Information supplied:
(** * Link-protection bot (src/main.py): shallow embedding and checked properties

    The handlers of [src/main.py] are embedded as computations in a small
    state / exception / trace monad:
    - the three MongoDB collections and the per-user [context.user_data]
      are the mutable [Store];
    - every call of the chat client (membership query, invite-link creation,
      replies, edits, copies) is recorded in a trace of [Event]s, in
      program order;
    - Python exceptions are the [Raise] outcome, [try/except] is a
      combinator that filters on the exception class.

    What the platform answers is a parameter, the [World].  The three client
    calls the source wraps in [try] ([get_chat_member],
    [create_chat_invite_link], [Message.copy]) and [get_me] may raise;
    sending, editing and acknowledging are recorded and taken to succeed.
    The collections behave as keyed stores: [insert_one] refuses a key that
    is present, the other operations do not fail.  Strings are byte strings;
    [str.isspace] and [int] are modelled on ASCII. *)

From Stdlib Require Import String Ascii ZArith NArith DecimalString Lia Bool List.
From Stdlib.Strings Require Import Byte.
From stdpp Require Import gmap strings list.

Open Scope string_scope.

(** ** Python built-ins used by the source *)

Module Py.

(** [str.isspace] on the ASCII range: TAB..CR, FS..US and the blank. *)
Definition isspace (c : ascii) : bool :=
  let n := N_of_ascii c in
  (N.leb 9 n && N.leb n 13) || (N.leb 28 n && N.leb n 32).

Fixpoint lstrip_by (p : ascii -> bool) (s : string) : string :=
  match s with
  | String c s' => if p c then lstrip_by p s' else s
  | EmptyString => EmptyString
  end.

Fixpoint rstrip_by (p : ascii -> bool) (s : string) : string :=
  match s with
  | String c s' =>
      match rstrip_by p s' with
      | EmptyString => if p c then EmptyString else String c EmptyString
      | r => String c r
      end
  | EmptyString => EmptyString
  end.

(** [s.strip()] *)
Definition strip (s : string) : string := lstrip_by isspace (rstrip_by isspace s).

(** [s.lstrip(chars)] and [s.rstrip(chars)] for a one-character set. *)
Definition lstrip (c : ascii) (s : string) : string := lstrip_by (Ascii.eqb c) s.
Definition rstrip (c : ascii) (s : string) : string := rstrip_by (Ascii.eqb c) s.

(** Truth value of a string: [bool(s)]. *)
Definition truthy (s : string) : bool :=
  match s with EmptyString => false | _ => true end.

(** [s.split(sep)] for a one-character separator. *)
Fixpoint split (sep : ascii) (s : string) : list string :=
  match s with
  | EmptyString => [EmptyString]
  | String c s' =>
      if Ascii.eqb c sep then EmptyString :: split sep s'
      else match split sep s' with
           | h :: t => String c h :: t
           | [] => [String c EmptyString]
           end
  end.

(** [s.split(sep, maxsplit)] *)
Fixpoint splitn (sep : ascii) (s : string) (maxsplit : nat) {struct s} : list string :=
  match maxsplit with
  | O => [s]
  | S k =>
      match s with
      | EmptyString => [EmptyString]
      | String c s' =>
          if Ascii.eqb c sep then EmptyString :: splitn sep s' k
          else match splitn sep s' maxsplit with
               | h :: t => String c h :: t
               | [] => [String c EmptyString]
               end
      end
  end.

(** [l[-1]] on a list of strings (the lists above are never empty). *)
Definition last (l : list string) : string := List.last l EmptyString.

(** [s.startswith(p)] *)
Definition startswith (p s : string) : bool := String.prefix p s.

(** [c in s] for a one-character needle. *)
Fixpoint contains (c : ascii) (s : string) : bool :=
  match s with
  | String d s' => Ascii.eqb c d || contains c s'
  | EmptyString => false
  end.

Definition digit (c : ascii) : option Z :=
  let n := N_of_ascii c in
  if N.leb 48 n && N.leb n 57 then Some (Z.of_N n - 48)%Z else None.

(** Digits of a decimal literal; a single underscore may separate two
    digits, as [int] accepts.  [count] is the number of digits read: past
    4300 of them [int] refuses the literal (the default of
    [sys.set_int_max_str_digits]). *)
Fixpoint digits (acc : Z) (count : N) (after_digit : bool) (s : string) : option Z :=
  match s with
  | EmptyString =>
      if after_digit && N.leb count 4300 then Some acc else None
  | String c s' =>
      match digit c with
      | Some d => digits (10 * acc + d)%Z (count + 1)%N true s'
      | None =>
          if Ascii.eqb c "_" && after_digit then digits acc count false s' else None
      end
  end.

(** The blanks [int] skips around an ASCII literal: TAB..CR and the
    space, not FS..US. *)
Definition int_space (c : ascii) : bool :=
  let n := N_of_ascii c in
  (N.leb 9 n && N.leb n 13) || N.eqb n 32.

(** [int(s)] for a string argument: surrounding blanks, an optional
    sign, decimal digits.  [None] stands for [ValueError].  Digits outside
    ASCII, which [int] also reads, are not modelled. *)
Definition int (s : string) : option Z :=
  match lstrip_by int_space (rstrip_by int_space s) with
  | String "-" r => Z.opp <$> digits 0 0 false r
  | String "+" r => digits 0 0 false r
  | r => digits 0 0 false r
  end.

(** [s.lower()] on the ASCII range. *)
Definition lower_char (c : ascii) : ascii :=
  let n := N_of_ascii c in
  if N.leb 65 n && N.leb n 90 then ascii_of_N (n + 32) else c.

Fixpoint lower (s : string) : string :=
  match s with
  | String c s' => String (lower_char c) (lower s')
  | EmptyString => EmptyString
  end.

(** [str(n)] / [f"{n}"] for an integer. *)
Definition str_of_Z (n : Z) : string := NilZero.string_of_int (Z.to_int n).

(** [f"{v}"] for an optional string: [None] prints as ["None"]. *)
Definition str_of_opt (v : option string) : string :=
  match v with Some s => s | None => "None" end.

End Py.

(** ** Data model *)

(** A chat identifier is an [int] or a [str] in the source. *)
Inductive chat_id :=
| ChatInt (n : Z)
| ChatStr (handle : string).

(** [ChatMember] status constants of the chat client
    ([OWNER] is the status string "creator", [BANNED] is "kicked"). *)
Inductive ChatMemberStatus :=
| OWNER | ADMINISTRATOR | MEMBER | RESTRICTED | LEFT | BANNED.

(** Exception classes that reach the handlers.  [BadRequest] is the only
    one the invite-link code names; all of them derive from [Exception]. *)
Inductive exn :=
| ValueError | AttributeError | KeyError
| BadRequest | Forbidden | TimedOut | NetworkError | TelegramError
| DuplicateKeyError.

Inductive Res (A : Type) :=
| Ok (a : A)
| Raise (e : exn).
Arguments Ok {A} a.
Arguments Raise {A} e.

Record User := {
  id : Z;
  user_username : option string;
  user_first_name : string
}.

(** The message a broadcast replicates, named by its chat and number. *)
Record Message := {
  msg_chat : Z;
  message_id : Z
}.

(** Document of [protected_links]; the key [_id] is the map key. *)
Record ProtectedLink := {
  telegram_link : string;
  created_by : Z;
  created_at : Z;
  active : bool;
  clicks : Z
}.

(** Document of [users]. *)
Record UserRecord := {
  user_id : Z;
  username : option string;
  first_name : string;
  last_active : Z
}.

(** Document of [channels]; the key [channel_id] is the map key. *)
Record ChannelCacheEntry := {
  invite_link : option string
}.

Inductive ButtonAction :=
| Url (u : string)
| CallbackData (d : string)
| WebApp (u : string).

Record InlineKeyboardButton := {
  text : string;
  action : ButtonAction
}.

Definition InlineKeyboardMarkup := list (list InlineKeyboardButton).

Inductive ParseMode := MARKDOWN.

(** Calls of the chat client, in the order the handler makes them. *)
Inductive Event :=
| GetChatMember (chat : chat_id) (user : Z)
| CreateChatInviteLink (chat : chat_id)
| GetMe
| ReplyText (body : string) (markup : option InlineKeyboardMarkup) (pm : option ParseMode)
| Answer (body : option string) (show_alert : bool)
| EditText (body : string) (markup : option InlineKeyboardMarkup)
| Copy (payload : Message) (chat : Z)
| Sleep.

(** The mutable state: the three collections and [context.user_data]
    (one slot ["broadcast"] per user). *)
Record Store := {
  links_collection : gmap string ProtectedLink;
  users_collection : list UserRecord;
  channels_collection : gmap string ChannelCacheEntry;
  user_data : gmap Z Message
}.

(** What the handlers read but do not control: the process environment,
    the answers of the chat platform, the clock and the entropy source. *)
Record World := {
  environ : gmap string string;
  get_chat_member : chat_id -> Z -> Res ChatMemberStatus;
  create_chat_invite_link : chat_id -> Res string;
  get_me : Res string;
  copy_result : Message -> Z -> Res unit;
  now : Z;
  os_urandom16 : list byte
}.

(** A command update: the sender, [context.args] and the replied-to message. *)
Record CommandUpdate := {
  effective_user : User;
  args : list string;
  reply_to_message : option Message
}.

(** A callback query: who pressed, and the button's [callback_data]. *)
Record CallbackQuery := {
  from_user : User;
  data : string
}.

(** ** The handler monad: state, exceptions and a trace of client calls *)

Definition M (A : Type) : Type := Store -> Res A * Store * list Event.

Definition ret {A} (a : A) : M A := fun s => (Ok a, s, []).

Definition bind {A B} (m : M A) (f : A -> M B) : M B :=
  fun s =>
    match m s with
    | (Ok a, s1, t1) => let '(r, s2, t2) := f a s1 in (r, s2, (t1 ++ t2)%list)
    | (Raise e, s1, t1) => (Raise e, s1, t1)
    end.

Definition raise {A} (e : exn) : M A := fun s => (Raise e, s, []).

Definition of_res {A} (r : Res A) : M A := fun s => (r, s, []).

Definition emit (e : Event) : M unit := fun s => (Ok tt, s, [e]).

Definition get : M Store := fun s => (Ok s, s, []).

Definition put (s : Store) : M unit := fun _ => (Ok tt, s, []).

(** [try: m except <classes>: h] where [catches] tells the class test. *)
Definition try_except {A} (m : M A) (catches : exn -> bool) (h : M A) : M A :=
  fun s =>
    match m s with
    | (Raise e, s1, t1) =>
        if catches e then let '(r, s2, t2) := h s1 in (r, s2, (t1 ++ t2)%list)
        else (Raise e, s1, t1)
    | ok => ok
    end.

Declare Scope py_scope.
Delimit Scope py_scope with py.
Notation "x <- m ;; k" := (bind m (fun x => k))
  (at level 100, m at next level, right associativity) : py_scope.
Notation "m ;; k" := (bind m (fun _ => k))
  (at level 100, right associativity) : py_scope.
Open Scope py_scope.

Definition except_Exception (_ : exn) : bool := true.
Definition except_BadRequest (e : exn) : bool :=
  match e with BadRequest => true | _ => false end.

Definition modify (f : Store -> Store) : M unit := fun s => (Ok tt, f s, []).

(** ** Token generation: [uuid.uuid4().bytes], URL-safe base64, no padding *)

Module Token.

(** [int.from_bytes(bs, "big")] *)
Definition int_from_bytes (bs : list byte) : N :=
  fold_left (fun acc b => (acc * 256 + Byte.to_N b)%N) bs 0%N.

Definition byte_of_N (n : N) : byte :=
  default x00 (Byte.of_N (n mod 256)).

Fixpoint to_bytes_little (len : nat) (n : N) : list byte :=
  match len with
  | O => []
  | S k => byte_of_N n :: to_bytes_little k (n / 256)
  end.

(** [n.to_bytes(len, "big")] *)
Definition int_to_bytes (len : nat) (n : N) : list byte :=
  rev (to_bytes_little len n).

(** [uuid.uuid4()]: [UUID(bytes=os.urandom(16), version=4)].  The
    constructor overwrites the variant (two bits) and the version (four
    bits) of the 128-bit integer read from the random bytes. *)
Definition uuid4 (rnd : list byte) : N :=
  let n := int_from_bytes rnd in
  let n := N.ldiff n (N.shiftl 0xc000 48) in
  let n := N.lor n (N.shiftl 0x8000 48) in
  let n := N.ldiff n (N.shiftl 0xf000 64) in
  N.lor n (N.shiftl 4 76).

What needs to be done: In the listing above, find the line with "k (n / 256)" and set down that line and all after it exactly, through the final line.

Result of the task:
  | S k => byte_of_N n :: to_bytes_little k (n / 256)
  end.

(** [n.to_bytes(len, "big")] *)
Definition int_to_bytes (len : nat) (n : N) : list byte :=
  rev (to_bytes_little len n).

(** [uuid.uuid4()]: [UUID(bytes=os.urandom(16), version=4)].  The
    constructor overwrites the variant (two bits) and the version (four
    bits) of the 128-bit integer read from the random bytes. *)
Definition uuid4 (rnd : list byte) : N :=
  let n := int_from_bytes rnd in
  let n := N.ldiff n (N.shiftl 0xc000 48) in
  let n := N.lor n (N.shiftl 0x8000 48) in
  let n := N.ldiff n (N.shiftl 0xf000 64) in
  N.lor n (N.shiftl 4 76).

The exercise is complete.